In the preamble of his article, Hughes highlights the University of Alaska Fairbanks computer modeling study on World Trade Center Building 7, the federal grand jury investigation in Manhattan, and the work of the 9/11 Consensus Panel as signs of the movement’s recent progress and as reasons why scholars in the field of international relations should take 9/11 Truth research more seriously.
Shortly after the article was posted, Dr. Nicholas Kitchen, a lecturer at the University of Surrey in the United Kingdom, tweeted that he had been invited to review the article and had declined to do so — but that if he had reviewed it, he “would certainly have rejected it.”
And thus, the very behavior that Hughes was attempting to examine manifested in a torrent of hostility, as if Kitchen and his colleagues were vying for who could deliver the nastiest insult and harshest condemnation against everyone involved in the article’s publication.
Before the day was over, the journal’s editor, Lacin Idil Oztig, tweeted a screenshot of her statement defending the journal’s handling of the article. She bravely asked readers to stop attacking the editorial board members and insisted that full responsibility for the article belonged to her and the author.

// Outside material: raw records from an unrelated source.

Lemma decision_without_lead_witness :
  fst (run (@recalculate Examples.A64 Examples.L64) 0 Examples.at_rest)
  = @dlt Examples.A64
      (@calculatePathDistanceToTarget Examples.A64 Examples.L64 Examples.at_rest)
      (targetRaduis Examples.at_rest).
Proof.
  destruct (decision_without_lead Binary64 (L := Examples.L64) Examples.at_rest 0)
    as [D Z].
  apply D, Z; vm_compute; reflexivity.
Defined.

Lemma no_release_without_distance_witness :
  fst (run (@recalculate Examples.A64 Examples.L64) 0 Examples.over_target) = false.
Proof.
  apply (no_release_without_distance Binary64 (L := Examples.L64) Examples.over_target 0).
  right; right; right. vm_compute. reflexivity.
Defined.

(** ** The communicator *)

Section CommunicatorFacts.
Import Comm.
Variable fmt : format.
Context {L : Libm (ieee fmt)} {F : Firmware} {SU : Startup}.

Lemma app_nonempty_neq {T : Type} (l l' : list T) : l' <> [] -> l ++ l' <> l.
Proof.
  intros N E. apply (f_equal (@List.length T)) in E.
  rewrite length_app in E. destruct l'; [contradiction | cbn in E; lia].
Qed.

(** *** Running statements *)

Section Wp.
Variable out : Prop.
Context {R : Type}.
Variable Q : R -> World fmt -> Prop.
Variable w : World fmt.

Lemma wp_ret (r : R) : wp out (ret r) Q w = Q r w.
Proof. reflexivity. Qed.

Lemma wp_bind {S : Type} (m : stmt fmt S) (k : S -> stmt fmt R) :
  wp out (bind m k) Q w = wp out m (fun r w' => wp out (k r) Q w') w.
Proof. unfold wp, bind. destruct (m w) as [[r w']|]; reflexivity. Qed.

Lemma wp_get (field : Communicator -> R) :
  wp out (get field) Q w = Q (field (this w)) w.
Proof. reflexivity. Qed.

Lemma wp_read (field : World fmt -> R) : wp out (read field) Q w = Q (field w) w.
Proof. reflexivity. Qed.

Lemma wp_out_of_bounds : wp out out_of_bounds Q w = out.
Proof. reflexivity. Qed.

Lemma wp_if (c : bool) (m1 m2 : stmt fmt R) :
  wp out (if c then m1 else m2) Q w = if c then wp out m1 Q w else wp out m2 Q w.
Proof. destruct c; reflexivity. Qed.
(** Rule by rule through a handler built from the steps above. *)
Ltac keep_world_ok_with known :=
  cbv zeta;
  repeat first
    [ known
    | apply preserves_ret
    | apply preserves_emit
    | apply preserves_read
    | apply world_ok_await
    | apply world_ok_delay
    | apply world_ok_setTimeout
    | apply world_ok_clearTimeout
    | apply world_ok_speakText
    | apply world_ok_timeout_callback
    | apply world_ok_for_attempts
    | apply world_ok_update; cbn; solve [auto | discriminate]
    | apply preserves_bind; [|intros ?]
    | match goal with
      | |- preserves _ (fun w => mkOutcome tt (drop_timer _ w) []) =>
          intros ? ?; now apply world_ok_drop_timer
      | |- preserves _ (match ?x with _ => _ end) => destruct x
      end ].

Ltac keep_world_ok := keep_world_ok_with fail.

Lemma world_ok_sendToGpt inputText reply : preserves world_ok (sendToGpt inputText reply).
Proof. unfold sendToGpt, post_chat. keep_world_ok. Qed.

Lemma world_ok_startRecording key script :
  preserves world_ok (startRecording key script).
Proof. unfold startRecording, getMicrophonePermission. keep_world_ok. Qed.

Lemma world_ok_stopRecording script : preserves world_ok (stopRecording script).
Proof.
  unfold stopRecording, sendAudioToWhisper.
  keep_world_ok_with ltac:(apply world_ok_sendToGpt).
Qed.

Lemma world_ok_run_callbacks due : preserves world_ok (run_callbacks due).
Proof.
  induction due as [|t due IH]; cbn [run_callbacks]; [apply preserves_ret|].
  apply preserves_bind; [apply world_ok_timeout_callback | intros _; exact IH].
Qed.

Lemma world_ok_elapse ms : preserves world_ok (elapse ms).
Proof.
  intros w (Hfresh & Hdue & Hspeaking). unfold elapse.
  apply world_ok_run_callbacks. unfold world_ok, timers_fresh in *. cbn.
  split; [|split; [|exact Hspeaking]];
    apply Forall_forall; intros t Hin; apply filter_In in Hin;
    destruct Hin as [Hin _].
  - exact (proj1 (Forall_forall _ _) Hfresh t Hin).
  - pose proof (proj1 (Forall_forall _ _) Hdue t Hin) as Ht. cbn in Ht. lia.
Qed.

Lemma world_ok_handler key e : preserves world_ok (handler key e).
Proof.
  destruct e; cbn [handler].
  - apply world_ok_startRecording.
  - apply world_ok_stopRecording.
  - unfold pressBack. keep_world_ok.
  - unfold pressRegenerate. keep_world_ok_with ltac:(apply world_ok_sendToGpt).
  - unfold pressReplay. keep_world_ok.
  - apply world_ok_speech_done.
  - apply world_ok_elapse.
Qed.

Lemma reachable_world_ok key w : reachable key w -> world_ok w.
Proof.
  induction 1 as [|w e _ IH _].
  - split; [constructor|]. split; [constructor | discriminate].
  - now apply world_ok_handler.
Qed.

(** ** A whole turn *)

(** X12. When the recording is finalised, the first upload is transcribed
    to a non-empty text and the chat endpoint answers in time, one run of
    [stopRecording] does, in this order: stop and unload, restore the audio
    mode, warm up, upload, arm the timer, warm up, ask, disarm the timer,
    speak.  The transcript is the question, the first completion is what is
    displayed and spoken, the screen ends in Speaking, and the run took the
    two warm-up delays and the two latencies. *)
Theorem a_transcript_is_answered_and_spoken
    script w rec uri transcript latency aiResponse rest :
  recording (ui w) = Some rec ->
  truthy (getURI rec) = Some uri ->
  stop_ok script = true ->
  playback_mode_ok script = true ->
  whisper_result (whisper script 1) = WhisperOk transcript ->
  transcript <> "" ->
  chat_latency (chat script) = Some latency ->
  globalDelay + latency < gpt_timeout ->
  chat_result (chat script) = ChatOk (aiResponse :: rest) ->
  let r := stopRecording script w in
  effects r
  = [StopAndUnload; SetAudioMode false;
     Delay globalDelay; PostTranscription uri;
     SetTimeout gpt_timeout; Delay globalDelay; PostChat transcript; ClearTimeout;
     Speak aiResponse]
  /\ ui (world r)
     = setAISpeaking true
         (setLoading false
            (setAIResponse true (setText aiResponse (setIsRecording false (ui w)))))
  /\ displayed_state (ui (world r)) = Some Speaking
  /\ clock (world r)
     = clock w + globalDelay + whisper_latency (whisper script 1)
       + globalDelay + latency.
Proof.
  intros Hrec Huri Hstop Hmode Hwhisper Hnonempty Hlatency Hlt Hchat.
  apply String.eqb_neq in Hnonempty.
  unfold stopRecording, sendAudioToWhisper, default_retries.
  change (N.to_nat 3) with 3%nat.
  unfold for_attempts, post_transcription.
  run_task.
  rewrite Hrec. cbn. rewrite Hstop. cbn. rewrite Hmode. cbn. rewrite Huri. cbn.
  rewrite Hwhisper. cbn. rewrite Hnonempty. cbn. rewrite Hlatency.
  match goal with |- context [?a <? ?b] =>
    replace (a <? b) with true
      by (symmetry; apply N.ltb_lt; unfold globalDelay, gpt_timeout in *; lia) end.
  cbn. rewrite Hchat. cbn.
  split; [reflexivity|]. split; [reflexivity|]. split; [reflexivity|].
  unfold globalDelay. lia.
Qed.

But that did nothing to stop the Twitter mob. Associate Professor Emmett McFarlane announced his surprise that no one from the journal had repudiated the article or resigned. Assistant Professor Jennifer Mustapha called it a “steaming pile of hot garbage” and posted a picture of a woman holding a pair of scissors as a weapon. Dr. Nour Halabi declared that she would never publish with Sage Publications again unless it retracted the article. She called upon other academics to follow suit.
A full account of the very un-academic Twitter frenzy is provided by blogger Tim Hayward in his article “Peer Review Vs Trial By Twitter.”
But enough about all the vitriol on Twitter. For those who wish to read the scholarly article, it can be purchased on the Alternatives website or downloaded for free from the website of the University of Lincoln.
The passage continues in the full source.